INFORMATION GIVEN Start Marker

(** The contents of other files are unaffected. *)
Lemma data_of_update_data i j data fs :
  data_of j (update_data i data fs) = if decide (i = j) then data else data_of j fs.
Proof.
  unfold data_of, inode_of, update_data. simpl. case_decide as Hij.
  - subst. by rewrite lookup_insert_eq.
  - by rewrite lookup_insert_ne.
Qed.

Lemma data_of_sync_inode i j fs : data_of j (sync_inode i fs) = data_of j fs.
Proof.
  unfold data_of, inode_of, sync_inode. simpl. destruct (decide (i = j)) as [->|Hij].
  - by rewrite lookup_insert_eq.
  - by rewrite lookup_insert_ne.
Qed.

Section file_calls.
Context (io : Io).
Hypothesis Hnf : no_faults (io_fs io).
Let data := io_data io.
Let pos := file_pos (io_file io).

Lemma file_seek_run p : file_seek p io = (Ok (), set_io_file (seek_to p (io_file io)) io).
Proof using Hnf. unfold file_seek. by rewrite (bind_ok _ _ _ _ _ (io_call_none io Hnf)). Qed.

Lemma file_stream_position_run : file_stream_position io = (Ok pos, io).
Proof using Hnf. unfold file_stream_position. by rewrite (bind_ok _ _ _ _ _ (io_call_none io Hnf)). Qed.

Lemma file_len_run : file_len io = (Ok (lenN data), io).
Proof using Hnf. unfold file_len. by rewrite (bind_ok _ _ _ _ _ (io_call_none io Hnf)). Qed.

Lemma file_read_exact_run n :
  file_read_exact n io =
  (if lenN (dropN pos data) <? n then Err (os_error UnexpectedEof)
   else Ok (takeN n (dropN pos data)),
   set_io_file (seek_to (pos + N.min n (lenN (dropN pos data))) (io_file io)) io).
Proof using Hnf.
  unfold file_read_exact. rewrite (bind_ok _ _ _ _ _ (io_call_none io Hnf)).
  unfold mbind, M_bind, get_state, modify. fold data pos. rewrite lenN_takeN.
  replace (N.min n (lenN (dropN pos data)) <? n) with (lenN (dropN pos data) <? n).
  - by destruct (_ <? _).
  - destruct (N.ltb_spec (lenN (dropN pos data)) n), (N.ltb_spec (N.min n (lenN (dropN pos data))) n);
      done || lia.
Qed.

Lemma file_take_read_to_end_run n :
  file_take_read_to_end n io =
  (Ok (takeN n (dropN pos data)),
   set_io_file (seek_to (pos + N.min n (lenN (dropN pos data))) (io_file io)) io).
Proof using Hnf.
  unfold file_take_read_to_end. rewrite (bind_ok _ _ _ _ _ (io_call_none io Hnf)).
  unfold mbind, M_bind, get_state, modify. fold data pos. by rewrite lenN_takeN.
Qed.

INFORMATION GIVEN End Marker
INFORMATION GIVEN Start Marker

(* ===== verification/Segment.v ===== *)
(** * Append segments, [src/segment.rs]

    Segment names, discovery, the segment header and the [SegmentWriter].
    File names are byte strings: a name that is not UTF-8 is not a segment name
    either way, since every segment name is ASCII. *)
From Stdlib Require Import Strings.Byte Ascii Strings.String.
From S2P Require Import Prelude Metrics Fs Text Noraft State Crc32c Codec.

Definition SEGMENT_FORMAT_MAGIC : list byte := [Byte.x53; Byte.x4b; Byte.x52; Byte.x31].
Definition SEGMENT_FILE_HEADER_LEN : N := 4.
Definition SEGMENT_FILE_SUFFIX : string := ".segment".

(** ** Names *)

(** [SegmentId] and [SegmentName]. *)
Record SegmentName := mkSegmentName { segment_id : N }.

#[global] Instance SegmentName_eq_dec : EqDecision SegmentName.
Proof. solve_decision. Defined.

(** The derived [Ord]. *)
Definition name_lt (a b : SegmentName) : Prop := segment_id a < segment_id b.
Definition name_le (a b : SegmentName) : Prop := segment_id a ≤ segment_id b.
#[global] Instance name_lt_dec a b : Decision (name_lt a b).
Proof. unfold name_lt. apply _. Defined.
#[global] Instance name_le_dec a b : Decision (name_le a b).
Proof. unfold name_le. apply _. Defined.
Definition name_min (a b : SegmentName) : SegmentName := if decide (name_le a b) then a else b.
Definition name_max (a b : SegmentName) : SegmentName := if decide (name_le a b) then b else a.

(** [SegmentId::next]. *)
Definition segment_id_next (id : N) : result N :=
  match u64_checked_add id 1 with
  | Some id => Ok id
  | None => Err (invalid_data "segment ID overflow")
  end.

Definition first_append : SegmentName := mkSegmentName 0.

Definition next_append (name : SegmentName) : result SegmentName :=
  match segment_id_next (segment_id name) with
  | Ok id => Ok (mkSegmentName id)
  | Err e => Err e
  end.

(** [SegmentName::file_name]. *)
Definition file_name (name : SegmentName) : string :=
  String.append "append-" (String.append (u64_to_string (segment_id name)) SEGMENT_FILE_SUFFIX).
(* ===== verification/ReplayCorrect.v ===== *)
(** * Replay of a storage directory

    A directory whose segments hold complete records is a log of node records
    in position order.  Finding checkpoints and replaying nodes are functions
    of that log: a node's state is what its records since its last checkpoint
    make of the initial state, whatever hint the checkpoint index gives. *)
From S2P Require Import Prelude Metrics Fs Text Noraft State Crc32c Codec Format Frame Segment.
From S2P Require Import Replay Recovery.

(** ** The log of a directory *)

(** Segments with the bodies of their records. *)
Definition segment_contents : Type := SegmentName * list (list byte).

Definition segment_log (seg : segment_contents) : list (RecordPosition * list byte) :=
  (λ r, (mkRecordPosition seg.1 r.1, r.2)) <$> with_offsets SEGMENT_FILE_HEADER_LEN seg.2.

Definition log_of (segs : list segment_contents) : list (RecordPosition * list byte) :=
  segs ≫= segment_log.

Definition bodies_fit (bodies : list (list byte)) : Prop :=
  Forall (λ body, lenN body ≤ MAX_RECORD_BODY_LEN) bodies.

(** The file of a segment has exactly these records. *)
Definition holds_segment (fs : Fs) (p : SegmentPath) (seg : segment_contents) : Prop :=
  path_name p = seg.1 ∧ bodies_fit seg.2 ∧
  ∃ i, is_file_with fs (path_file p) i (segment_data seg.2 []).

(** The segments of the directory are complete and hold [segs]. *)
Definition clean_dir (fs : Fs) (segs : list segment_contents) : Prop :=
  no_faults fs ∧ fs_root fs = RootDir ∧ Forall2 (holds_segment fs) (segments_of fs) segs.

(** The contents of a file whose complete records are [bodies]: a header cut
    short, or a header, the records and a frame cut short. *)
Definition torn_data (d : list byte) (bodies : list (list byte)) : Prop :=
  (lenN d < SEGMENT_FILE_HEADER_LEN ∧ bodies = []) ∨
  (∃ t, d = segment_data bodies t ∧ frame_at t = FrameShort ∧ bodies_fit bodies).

INFORMATION GIVEN End Marker

__EXERCISE GOAL__: Reproduce word for word the material above, starting with the line that has "Definition bodies_fit (bodies" and stopping after the line that has "short, or a".

__REPLY TO THE TASK__:
Definition bodies_fit (bodies : list (list byte)) : Prop :=
  Forall (λ body, lenN body ≤ MAX_RECORD_BODY_LEN) bodies.

(** The file of a segment has exactly these records. *)
Definition holds_segment (fs : Fs) (p : SegmentPath) (seg : segment_contents) : Prop :=
  path_name p = seg.1 ∧ bodies_fit seg.2 ∧
  ∃ i, is_file_with fs (path_file p) i (segment_data seg.2 []).

(** The segments of the directory are complete and hold [segs]. *)
Definition clean_dir (fs : Fs) (segs : list segment_contents) : Prop :=
  no_faults fs ∧ fs_root fs = RootDir ∧ Forall2 (holds_segment fs) (segments_of fs) segs.

(** The contents of a file whose complete records are [bodies]: a header cut
    short, or a header, the records and a frame cut short. *)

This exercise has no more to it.